Certainty or confidence

Two examples of image features are local edge orientation and local velocity in an image sequence. In the case of orientation, the value of this feature may be more or less undefined if more than one edge are present in the corresponding neighborhood. Local velocity is undefined if the corresponding image region does not contain any spatial variation. As a consequence of this observation it may be relevant use a feature representation which includes a measure of certainty or confidence related to the statement about the feature value. Otherwise, it is a typical situation that the same descriptor is used to represent feature values of low certainty and feature values close to zero, with a resulting ambiguity in the interpretation of this descriptor. Depending on the application, such an ambiguity may or may not be acceptable.

In particular if a feature image will be used in subsequent processing, it may be a good idea to employ a feature representation which includes information about certainty or confidence. This enables a new feature descriptor to be computed from several descriptors, for example computed at the same image point but at different scales, or from different but neighboring points, in terms of a weighted average where the weights are derived from the corresponding certainties. In the simples case, the corresponding computation can be implemented as a low-pass filtering of the feature image. The resulting feature image will, in general, be more stable to noise.

Averageability

In addition to having certainty measures included in the representation, the representation of the corresponding feature values may itself be suitable for an averaging operation or not. Most feature representations can be averaged in practice, but only in certain cases can the resulting descriptor be given a correct interpretation in terms of a feature value. Such representations are referred to as averageable.

For example, if the orientation of an edge is represented in terms of an angle, this representation must have a discontinuity where the angle wraps from its maximal value to its minimal value. Consequently, it can happen that two similar orientations are represented by angles which have a mean that does not lie close to either of the original angles and, hence, this representation is not averageable. There are other representations of edge orientation, such as the structure tensor, which are averageable.

Another example relates to motion, where in some cases only the normal velocity relative to some edge can be extracted. If two such features have been extracted and they can be assumed to refer to same true velocity, this velocity is not given as the average of the normal velocity vectors. Hence, normal velocity vectors are not averageable. Instead, there are other representations of motions, using matrices or tensors, that give the true velocity in terms of an average operation of the normal velocity descriptors.

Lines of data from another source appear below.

(* ===== verification/RbInsert.v ===== *)
(** * Insertion keeps a red-black tree: rb_insert_color

    The invariant of a red-black tree as rbtree.c keeps it, in the form the
    loops need: [rbt t c n] for a subtree with root colour [c] and black
    height [n], [rctx k c n] for a context that a subtree of that colour and
    height completes to a red-black tree with a black root. *)

From S2P Require Import Prelude PTree RbTree RbHeap.

Inductive rbt : tree color → color → nat → Prop :=
  | rbt_leaf : rbt Leaf Black 0
  | rbt_red l a r n : rbt l Black n → rbt r Black n → rbt (Node l a Red r) Red n
  | rbt_black l a r cl cr n : rbt l cl n → rbt r cr n → rbt (Node l a Black r) Black (S n).

Inductive rctx : list (frame color) → color → nat → Prop :=
  | rctx_nil n : rctx [] Black n
  | rctx_black f k c cs n :
      fdata f = Black → rbt (fsib f) cs n → rctx k Black (S n) → rctx (f :: k) c n
  | rctx_red f k n :
      fdata f = Red → rbt (fsib f) Black n → rctx k Red n → rctx (f :: k) Black n.

Definition red_black (t : tree color) : Prop := ∃ n, rbt t Black n.

Create HintDb rb.
#[export] Hint Constructors rbt rctx : rb.

Lemma rctx_plug t k c n : rbt t c n → rctx k c n → red_black (plug t k).
Proof.
  intros Ht Hk. revert t Ht.
  induction Hk as [n|f k c cs n E Hs Hk IH|f k n E Hs Hk IH]; intros t Ht; simpl.
  - by exists n.
  - apply IH. destruct f; simpl in *; subst; eauto with rb.
  - apply IH. destruct f; simpl in *; subst; eauto with rb.
Qed.

Lemma rctx_unplug t k m :
  rbt (plug t k) Black m → ∃ c n, rbt t c n ∧ rctx k c n.
Proof.
  revert t. induction k as [|f k IH]; intros t H; simpl in *; [eauto with rb|].
  destruct (IH _ H) as (c & n & Hf & Hk).
  destruct f as [a d r|l a d]; simpl in Hf; inversion Hf; subst;
    eexists _, _; (split; [eassumption|]); eauto using rctx.
Qed.

(** A context that takes a red subtree takes a black one as well. *)
Lemma rctx_any k c n : rctx k c n → rctx k Black n.
Proof. inversion 1; eauto with rb. Qed.

Lemma rctx_red_inv k n :
  rctx k Red n → ∃ f k' cs, k = f :: k' ∧ fdata f = Black ∧ rbt (fsib f) cs n ∧ rctx k' Black (S n).
Proof. inversion 1; subst; eauto 10. Qed.

Lemma rbt_black_not_red t n : rbt t Black n → ∀ l a r, t ≠ Node l a Red r.
Proof. inversion 1; congruence. Qed.

(** ** The cases of the loop *)

(** Not a node whose colour is red. *)
Definition blackish (t : tree color) : Prop :=
  match t with Node _ _ Red _ => False | _ => True end.

#[export] Instance blackish_dec t : Decision (blackish t).
Proof. destruct t as [|l a [] r]; [left|right|left]; simpl; auto. Defined.

Lemma rbt_not_blackish t c n : rbt t c n → ¬ blackish t → c = Red.
Proof. by inversion 1. Qed.

Lemma rbt_blackish t n : rbt t Black n → blackish t.
Proof. by inversion 1. Qed.
#[export] Hint Resolve rbt_blackish : rb.

Section insert_cases.
Context (F : gmap Z rb_node).
Implicit Types (s : rb_state) (t : tree color) (k : list (frame color)).

Lemma insert_stop s n l a c r f k :
  Own F s (plug (Node l a c r) (f :: k)) → fdata f = Black →
  rb_insert_color_loop (S n) a s = Ok ((), s).
Proof.
  intros O E. simpl. run (rb_parent_own O). simpl.
  run (and_red_frame O). by rewrite E.
Qed.

(** A red uncle: recolour and go on from the grandparent. *)
Lemma insert_uncle_red s n l a r f g k ul ua ur :
  Own F s (plug (Node l a Red r) (f :: g :: k)) →
  fdata f = Red → fdata g = Black → fsib g = Node ul ua Red ur →
  ∃ s', rb_insert_color_loop (S n) a s = rb_insert_color_loop n (faddr g) s' ∧
        Own F s' (plug (fill (fset Red (fflip g (fill (fset Black f) (Node l a Red r))))
                             (Node ul ua Black ur)) k).
Proof.
  intros O Ef Eg Eu. simpl. set (N := Node l a Red r) in *.
  pose proof (Own_parent F s _ g k O) as Hg. rewrite raddr_fill in Hg.
  pose proof O as Ou. rewrite (@Own_flip F s (fill f N) g k), Eu in Ou.
  pose proof (and_red_own Ou : and_red ua s = Ok (true, s)) as Hu.
  destruct (set_black_own Ou) as (s1 & E1 & O1).
  assert (Nf : faddr f ≠ ua).
  { pose proof (Own_sibling_ne Ou) as H. destruct g, f; simpl in *; congruence. }
  assert (O2 : Own F s1 (plug (fill f N) (fflip (fflip g (fill f N)) (Node ul ua Black ur) :: k))).
  { by destruct g. }
  destruct (set_black_fill O2) as (s2 & E2 & O3).
  destruct (@set_red_fill F s2 (fill (fset Black f) N) _ _ O3) as (s3 & E3 & O4).
  exists s3. split.
  - run (rb_parent_own O). simpl. run (and_red_frame O). rewrite Ef. tidy.
    run (rb_parent_frame O). simpl.
    destruct g as [ga gc u|u ga gc]; simpl in *; subst; simpl in *; rd;
      run Hu; run E1; run E2; by run E3.
  - by destruct g.
Qed.

(** A black uncle: one rotation at the grandparent, after one at the parent
    when the node is an inner grandchild.  The next test of the loop stops
    it, because the subtree now has a black root. *)
Lemma and_red_blackish s t k :
  Own F s (plug t k) → blackish t → and_red (raddr t) s = Ok (false, s).
Proof. intros O B. rewrite (and_red_own O). by destruct t as [|? ? []]. Qed.

(** The tests of the loop up to the colour of the uncle. *)
Ltac insert_enter O B :=
  let Hp := fresh "Hp" in let Hg := fresh "Hg" in let Hu := fresh "Hu" in
  let Ns := fresh "Ns" in let Nu := fresh "Nu" in
  pose proof (Own_sibling_ne O) as Ns; cbn [fsib] in Ns;
  lazymatch type of O with Own _ ?s (plug ?t (?f :: ?g :: ?k)) =>
    pose proof (Own_parent F s t f (g :: k) O) as Hp;
    pose proof (Own_parent F s (fill f t) g k O) as Hg;
    pose proof (and_red_blackish s _ _ (proj1 (@Own_flip F s (fill f t) g k) O) B) as Hu;
    pose proof (@Own_sibling_ne F s _ _ _ _ g k O) as Nu
  end;
  cbn [fhas fsib raddr fill caddr faddr] in *;
  cbn [rb_insert_color_loop]; run (rb_parent_own O); cbn [caddr faddr];
  run (and_red_frame O); cbn [fdata]; tidy; run (rb_parent_frame O); cbn [caddr faddr].

Section black_uncle.
Context (s : rb_state) (n : nat) (l r ps u : tree color) (a pa ga : Z) (k : list (frame color)).
Context (B : blackish u).

Lemma insert_left_outer :
  Own F s (plug (Node l a Red r) (FL pa Red ps :: FL ga Black u :: k)) →
  ∃ s', rb_insert_color_loop (S (S n)) a s = Ok ((), s') ∧
        Own F s' (plug (Node (Node l a Red r) pa Black (Node ps ga Red u)) k).
Proof.
  intros O.
  destruct (@set_black_own F s _ _ _ _ (FL ga Black u :: k) O) as (s1 & E1 & O1).
  destruct (@set_red_own F s1 _ _ _ _ k O1) as (s2 & E2 & O2).
  destruct (rb_rotate_right_ok _ _ _ _ _ _ _ _ _ _ O2) as (s3 & E3 & O3).
  exists s3. split; [|done].
  insert_enter O B. rd. run Hu. rd. run E1. run E2. run E3.
  by eapply (insert_stop _ _ _ _ _ _ (FL pa Black (Node ps ga Red u)) k O3).
Qed.

Lemma insert_left_inner :
  Own F s (plug (Node l a Red r) (FR ps pa Red :: FL ga Black u :: k)) →
  ∃ s', rb_insert_color_loop (S (S n)) a s = Ok ((), s') ∧
        Own F s' (plug (Node (Node ps pa Red l) a Black (Node r ga Red u)) k).
Proof.
  intros O.
  destruct (rb_rotate_left_ok F s ps l r pa a Red Red (FL ga Black u :: k) O) as (s0 & E0 & O0).
  destruct (@set_black_own F s0 _ _ _ _ (FL ga Black u :: k) O0) as (s1 & E1 & O1).
  destruct (@set_red_own F s1 _ _ _ _ k O1) as (s2 & E2 & O2).
  destruct (rb_rotate_right_ok _ _ _ _ _ _ _ _ _ _ O2) as (s3 & E3 & O3).
  exists s3. split; [|done].
  insert_enter O B. rd. run Hu. rd. run E0. rd. run E1. run E2. run E3.
  by eapply (insert_stop _ _ _ _ _ _ (FL a Black (Node r ga Red u)) k O3).
Qed.

Lemma insert_right_outer :
  Own F s (plug (Node l a Red r) (FR ps pa Red :: FR u ga Black :: k)) →
  ∃ s', rb_insert_color_loop (S (S n)) a s = Ok ((), s') ∧
        Own F s' (plug (Node (Node u ga Red ps) pa Black (Node l a Red r)) k).
Proof.
  intros O.
  destruct (@set_black_own F s _ _ _ _ (FR u ga Black :: k) O) as (s1 & E1 & O1).
  destruct (@set_red_own F s1 _ _ _ _ k O1) as (s2 & E2 & O2).
  destruct (rb_rotate_left_ok _ _ _ _ _ _ _ _ _ _ O2) as (s3 & E3 & O3).
  exists s3. split; [|done].
  insert_enter O B. rd. run Hu. rd. run E1. run E2. run E3.
  by eapply (insert_stop _ _ _ _ _ _ (FR (Node u ga Red ps) pa Black) k O3).
Qed.

Lemma insert_right_inner :
  Own F s (plug (Node l a Red r) (FL pa Red ps :: FR u ga Black :: k)) →
  ∃ s', rb_insert_color_loop (S (S n)) a s = Ok ((), s') ∧
        Own F s' (plug (Node (Node u ga Red l) a Black (Node r pa Red ps)) k).
Proof.
  intros O.
  destruct (rb_rotate_right_ok F s l r ps pa a Red Red (FR u ga Black :: k) O) as (s0 & E0 & O0).
  destruct (@set_black_own F s0 _ _ _ _ (FR u ga Black :: k) O0) as (s1 & E1 & O1).
  destruct (@set_red_own F s1 _ _ _ _ k O1) as (s2 & E2 & O2).
  destruct (rb_rotate_left_ok _ _ _ _ _ _ _ _ _ _ O2) as (s3 & E3 & O3).
  exists s3. split; [|done].
  insert_enter O B. rd. run Hu. rd. run E0. rd. run E1. run E2. run E3.
  by eapply (insert_stop _ _ _ _ _ _ (FR (Node u ga Red l) a Black) k O3).
Qed.
End black_uncle.
End insert_cases.

(** ** The loop *)

Lemma insert_black_uncle F s n l a r f g k m cu :
  Own F s (plug (Node l a Red r) (f :: g :: k)) →
  fdata f = Red → fdata g = Black → blackish (fsib g) →
  rbt l Black m → rbt r Black m → rbt (fsib f) Black m → rbt (fsib g) cu m →
  ∃ s' t, rb_insert_color_loop (S (S n)) a s = Ok ((), s') ∧ Own F s' (plug t k) ∧
    rbt t Black (S m) ∧ addrs t = addrs (plug (Node l a Red r) [f; g]).
Proof.
  intros O Ef Eg B Hl Hr Hs Hu.
  assert (cu = Black) as -> by (inversion Hu; subst; auto; by rewrite <-H in B).
  destruct f as [pa cp ps|ps pa cp], g as [ga cg u|u ga cg]; simpl in *; subst.
  - destruct (insert_left_outer F s n l r ps u a pa ga k B O) as (s' & E & O').
    eexists _, _. split_and!; [exact E|exact O'|eauto 6 with rb|flat].
  - destruct (insert_right_inner F s n l r ps u a pa ga k B O) as (s' & E & O').
    eexists _, _. split_and!; [exact E|exact O'|eauto 6 with rb|flat].
  - destruct (insert_left_inner F s n l r ps u a pa ga k B O) as (s' & E & O').
    eexists _, _. split_and!; [exact E|exact O'|eauto 6 with rb|flat].
  - destruct (insert_right_outer F s n l r ps u a pa ga k B O) as (s' & E & O').
    eexists _, _. split_and!; [exact E|exact O'|eauto 6 with rb|flat].
Qed.

Lemma insert_loop_ok F n k l a r m s :
  (length k < n)%nat → Own F s (plug (Node l a Red r) k) →
  rbt l Black m → rbt r Black m → rctx k Black m →
  ∃ s' t' c m', rb_insert_color_loop n a s = Ok ((), s') ∧ Own F s' t' ∧
    rbt t' c m' ∧ addrs t' = addrs (plug (Node l a Red r) k).
Proof.
  revert k l a r m s. induction (lt_wf n) as [n _ IH]. intros k l a r m s Hn O Hl Hr Hk.
  destruct n as [|n]; [lia|].
  inversion Hk as [m' E1 E2|f k' c cs m' Ef Hs Hk' E1 E2|f k' m' Ef Hs Hk' E1 E2]; subst.
  { exists s, (Node l a Red r), Red, m. split_and!; [|done|by constructor|done].
    simpl. run (rb_parent_own O). by run (and_red_null s). }
  { destruct (rctx_plug (Node l a Red r) (f :: k') Red m) as [m' Hm]; [by constructor|eauto with rb|].
    eexists s, _, _, _. split_and!; [|exact O|exact Hm|done]. by eapply insert_stop. }
  destruct (rctx_red_inv _ _ Hk') as (g & k & cu & -> & Eg & Hu & Hk'').
  assert (Hn' : ∃ n', n = S n') by (destruct n; simpl in Hn; [lia|eauto]).
  destruct Hn' as [n' ->].
  destruct (decide (blackish (fsib g))) as [B|B].
  - destruct (insert_black_uncle F s n' l a r f g k m cu) as (s' & t & E & O' & Ht & Ea); auto.
    destruct (rctx_plug _ _ _ _ Ht Hk'') as [m' Hm].
    eexists s', _, _, _. split_and!; [exact E|exact O'|exact Hm|].
    etrans; [apply (addrs_plug_ext _ _ k Ea)|]. done.
  - destruct (fsib g) as [|ul ua [] ur] eqn:Eu; try by destruct B.
    destruct (insert_uncle_red F s (S n') l a r f g k ul ua ur O Ef Eg Eu) as (s1 & -> & O1).
    inversion Hu; subst.
    assert (Hf : rbt (fill (fset Black f) (Node l a Red r)) Black (S m)).
    { destruct f; simpl in *; eauto with rb. }
    assert (Hk2 : ∃ gl gr, fill (fset Red (fflip g (fill (fset Black f) (Node l a Red r)))) (Node ul ua Black ur)
      = Node gl (faddr g) Red gr ∧ rbt gl Black (S m) ∧ rbt gr Black (S m)).
    { destruct g; simpl; eexists _, _; eauto with rb. }
    destruct Hk2 as (gl & gr & E & Hgl & Hgr). rewrite E in O1.
    destruct (IH (S n') ltac:(lia) k gl (faddr g) gr (S m) s1) as (s' & t' & c & m' & ? & ? & ? & Ea); auto.
    { simpl in Hn. lia. }
    eexists _, _, _, _. split_and!; try done. rewrite Ea, <-E. simpl. apply addrs_plug_ext.
    destruct f, g; simpl in *; subst; flat.
Qed.

(** ** The entry points *)

Lemma Own_fuel F s l a c r k :
  Own F s (plug (Node l a c r) k) → (length k < fuel s)%nat.
Proof. intros [O _]. apply owns_depth in O. unfold fuel. lia. Qed.

Lemma rb_insert_color_ok F s a k :
  Own F s (plug (Node Leaf a Red Leaf) k) → red_black (plug Leaf k) →
  ∃ s' t', rb_insert_color a s = Ok ((), s') ∧ Own F s' t' ∧ red_black t' ∧
    addrs t' = addrs (plug (Node Leaf a Red Leaf) k).
Proof.
  intros O [m Hm]. destruct (rctx_unplug _ _ _ Hm) as (c & n & Hl & Hk).
  inversion Hl; subst.
  destruct (insert_loop_ok F (fuel s) k Leaf a Leaf 0 s) as (s1 & t1 & c & m1 & E1 & O1 & Ht & Ea);
    auto using rbt_leaf. { by eapply Own_fuel. }
  unfold rb_insert_color. run E1. run (get_root_ok s1). rewrite (proj2 O1).
  destruct t1 as [|l1 a1 c1 r1].
  { assert (Ha : a ∈ addrs (plug (Node Leaf a Red Leaf) k)).
    { rewrite addrs_plug. simpl. set_solver. }
    rewrite <-Ea in Ha. by apply elem_of_nil in Ha. }
  destruct (@set_black_own F s1 l1 r1 a1 c1 [] O1) as (s' & E & O').
  exists s', (Node l1 a1 Black r1). split_and!; [exact E|exact O'| |exact Ea].
  inversion Ht; subst; eexists; eauto with rb.
Qed.

(** The link field of a hole. *)
Definition hlink {P} (k : list (frame P)) : link :=
  match k with
  | [] => LRoot
  | FL a _ _ :: _ => LLeft a
  | FR _ a _ :: _ => LRight a
  end.

Lemma set_pc_red_ok s a x c0 :
  mem s !! a = Some c0 →
  set_pc a x s = Ok ((), upd s a x (rb_left c0) (rb_right c0) Red).
Proof.
  intros E. unfold set_pc, load, store, mbind, M_bind. rewrite E, E. unfold upd. simpl.
  by rewrite Z.lor_0_r.
Qed.

Lemma rb_link_node_ok F s k a :
  Own F s (plug Leaf k) → is_Some (F !! a) → a ∉ addrs (plug Leaf k) → ptr a → a ≠ NULL →
  ∃ s', rb_link_node a (caddr k) (hlink k) s = Ok ((), s') ∧
        Own F s' (plug (Node Leaf a Red Leaf) k).
Proof.
  intros O [c0 Fa] Na Pa Na0. pose proof O as [Oh Er].
  assert (Ha : mem s !! a = Some c0) by (by rewrite (owns_frame _ _ _ Oh)).
  assert (Nk : a ∉ caddrs k) by (rewrite addrs_plug in Na; set_solver).
  pose proof (ptr_caddr _ _ _ _ O) as Pk.
  assert (Hf : ∀ f k', k = f :: k' → fhas s (caddr k') NULL f ∧ faddr f ≠ a).
  { intros f k' ->. split; [exact (Own_parent _ _ _ _ _ O)|]. simpl in Nk. set_solver. }
  pose proof (λ h', owns_graft F (mem s) h' k a Red Oh (conj Pa Na0) Nk) as G.
  assert (Ek : k ≠ [] → rb_root s = raddr (plug (Node Leaf a Red Leaf) k)).
  { intros. rewrite Er. apply raddr_plug_ext. by left. }
  unfold rb_link_node. run (set_pc_red_ok s a (caddr k) c0 Ha). tidy.
  destruct k as [|[g cg gr|gl g cg] k'];
    [|destruct (Hf _ _ eq_refl) as [Hg Ng]..]; cbn [caddr faddr fhas hlink set_link] in *; go.
  1: eexists; split; [apply set_root_ok|].
  2: eexists; split; [eapply set_left_ok; hs|].
  3: eexists; split; [eapply set_right_ok; hs|].
  all: split; [apply G|try done; by apply Ek].
  all: try rot_heap.
  all: intros x Nx Hx; try specialize (Hx ltac:(done)); rot_lookup.
Qed.

Lemma get_link_ok F s t k : Own F s (plug t k) → get_link (hlink k) s = Ok (raddr t, s).
Proof.
  intros O. destruct k as [|f k]; [by apply (get_root_own O)|].
  pose proof (Own_parent _ _ _ _ _ O) as Hf.
  destruct f; simpl in *; [by eapply get_left_ok|by eapply get_right_ok].
Qed.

Feature vectors and feature spaces

In some applications it is not sufficient to extract only one type of feature to obtain the relevant information from the image data. Instead two or more different features are extracted, resulting in two or more feature descriptors at each image point. A common practice is to organize the information provided by all these descriptors as the elements of one single vector, commonly referred to as a feature vector. The set of all possible feature vectors constitute a feature space.

A common example of feature vectors appears when each image point is to be classified as belonging to a specific class. Assuming that each image point has a corresponding feature vector based on a suitable set of features, meaning that each class is well separated in the corresponding feature space, the classification of each image point can be done using standard classification method.

Another, and related example, occurs when neural network based processing is applied to images. The input data fed to the neural network is often given in terms of a feature vector from each image point, where the vector is constructed from several different feature extracted from the image data. During a learning phase, the networks can itself find which combinations of different features that are useful for solving the problem at hand.